I struggled/am struggling to let that go and send it straight back to the depths of hell. On top of that, I recently started masturbating. I never found myself so attractive to the point where I’d actually touch myself, but here lately, I do it more than I should. I don’t want these lingering demons to transfer to my children. I want to stop. I pray against it all the time. I stay away from the computer except to check email or chat with friends and family. People who know me (or think they do) would never imagine me having these issues or struggles. God has been so gracious enough to keep me covered and my mess out of the light of day.
Also, to add insult and injury to devastation, I’ve been having dreams about a dear friend of mine. A friend who’s married and has his own kids. These dreams leave me wondering if I am married to the wrong person. I love my husband and children with all my heart and soul. It just seems that everything I’m not getting out of my marriage…like a listening ear, my friend has shown up and given me all over again. He’s unhappy in his situation, and cares a great deal about me. He never proposed adultery or anything, but did say he has loved me a long time. My mind just feels like this huge battleground. I think about my mess so much sometimes, I get a headache from it. I want to be truly happy and content with the life God gave me and leave my past where it is and move forward. I just find it so difficult to do so. Where should I begin?
Depressed & Confused
Dear Depressed and Confused,
First let me say that I thank you for reaching out to me and I am so sorry for how you were violated as a child. Such wounds run deep, especially when you don’t know of the abuse until your adulthood, such as in your case. Even though the violation happened many years ago, for you it is still a fresh wound because you only became aware of it recently.
Your emotional response to cope by indulging in anime is an attempt on your part to normalize your experience.

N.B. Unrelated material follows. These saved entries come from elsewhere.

(** Lines 199-211, the body of the loop over [related_products.iterrows()]. *)
Definition show_recommendation (row : Row) : Page :=
  page_seq ([RecommendedHeader (id row)], None)
    (match clean_description (description row) with
     | inl e => ([], Some e)
     | inr description => ([DescriptionExpander description; Separator], None)
     end).

(** Lines 197-213. *)
Definition show_recommendations (related_products : Frame) : Page :=
  if negb (empty related_products)
  then for_each (fun labelled => show_recommendation (snd labelled)) related_products
  else ([NoRecommendations], None).

Section Sidebar.

Variable re_compile : string -> result (string -> bool).

(** [s[:n]] on a [str]: its first [n] characters. *)
Variable str_take : nat -> string -> string.

(** [row['description'][:50]]: a float cannot be sliced. *)
Definition excerpt (description : cell) : result string :=
  match description with
  | Str s => ret (str_take 50 s)
  | NaN => raise (OtherError "TypeError")
  end.

(** Line 225, the body of the loop over [search_results.iterrows()]. *)
Definition show_match (row : Row) : Page :=
  match excerpt (description row) with
  | inl e => ([], Some e)
  | inr text => ([SidebarMatch (id row) text], None)
  end.

(** Lines 220-227. *)
Definition sidebar_search (df : DataFrame) (search_query : string) : Page :=
  match search_query with
  | EmptyString => ([], None)
  | _ =>
      match search re_compile df search_query with
      | inl e => ([], Some e)
      | inr search_results =>
          if negb (empty search_results)
          then page_seq ([SidebarFound (List.length search_results)], None)
                        (for_each show_match search_results)
          else ([SidebarNoMatch], None)
      end
  end.

End Sidebar.

(** ** Marked-up text as a sequence of pieces *)

(** A piece of a description: text, or one of the markers. *)
Inductive piece : Type :=
| Plain (s : string)
| Tag (m : string).

Definition piece_text (p : piece) : string :=
  match p with
  | Plain s => s
  | Tag m => m
  end.

Fixpoint render (pieces : list piece) : string :=
  match pieces with
  | [] => ""
  | p :: pieces' => piece_text p ++ render pieces'
  end.

(** Text without an opening angle bracket. *)
Definition plain (s : string) : bool := negb (mem_char "<"%char s).

(** What the cleaner puts in the place of each marker. *)
Definition replacement (m : string) : string :=
  if String.eqb m "<br><br>" then nl ++ nl
  else if String.eqb m "<li>" then "- "
  else if String.eqb m "</li>" then nl
  else "".

Definition clean_piece (p : piece) : piece :=
  match p with
  | Plain s => Plain s
  | Tag m => Plain (replacement m)
  end.

Definition well_formed (p : piece) : bool :=
  match p with
  | Plain s => plain s
  | Tag m => existsb (String.eqb m) markers
  end.

(** One pass of [str.replace] seen on the pieces. *)
Definition subst_piece (old new : string) (p : piece) : piece :=
  match p with
  | Plain s => Plain s
  | Tag m => if String.eqb m old then Plain new else Tag m
  end.

(** The pieces whose tags are among [tags], with text free of brackets. *)
Definition piece_over (tags : list string) (p : piece) : Prop :=
  match p with
  | Plain s => plain s = true
  | Tag m => In m tags
  end.

(* ================================================================== *)
(** * Part II: properties                                               *)
(* ================================================================== *)

(** ** [str.replace] *)

Lemma prefix_length (p s : string) :
  prefix p s = true -> (String.length p <= String.length s)%nat.
Proof.
  revert s; induction p as [|a p IH]; intros [|b s]; simpl; try lia; try discriminate.
  destruct (ascii_dec a b); [|discriminate].
  intros H; apply IH in H; lia.
Qed.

It is sometimes so much easier to try to justify someone violating you than it is to truly accept the violation and the subsequent anger and pain that you will feel as a result.
Now the addiction to anime, or an addiction to anything for that matter, would surely perpetuate the desire for masturbation since at the root of the activity, you are trying to gain control of your life. You are trying to control your emotions and for a brief moment masturbation makes you feel very much in control of yourself. It makes you feel strong and desirable, until… it is over with of course. Then you crash.
The attraction to your neighbor falls in line with wanting to be rescued from the chaos that your life seems to have become. It is so much easier to magnify his good qualities instead of face the challenge of working on issues in your home. You are just so stretched right now, mentally, emotionally, spiritually… you feel like you don’t have anything else to give. Toying with the idea of adultery gives you the pleasure of relief from it all for a short time. I am sharing these things with you because if you understand what you are doing, you have a better chance of overcoming the behavior. I understand Sis, I’ve been there.
- 1) Cease all communication with your neighbor IMMEDIATELY. You play with fire and you will get burned. Falling into adultery is not going to help you or him!!!
- 2) You really need to work through your feelings with a counselor. What happened to you was devastating and even though it happened a long time ago, you have every right to still be hurt over it. But, you need to get healed.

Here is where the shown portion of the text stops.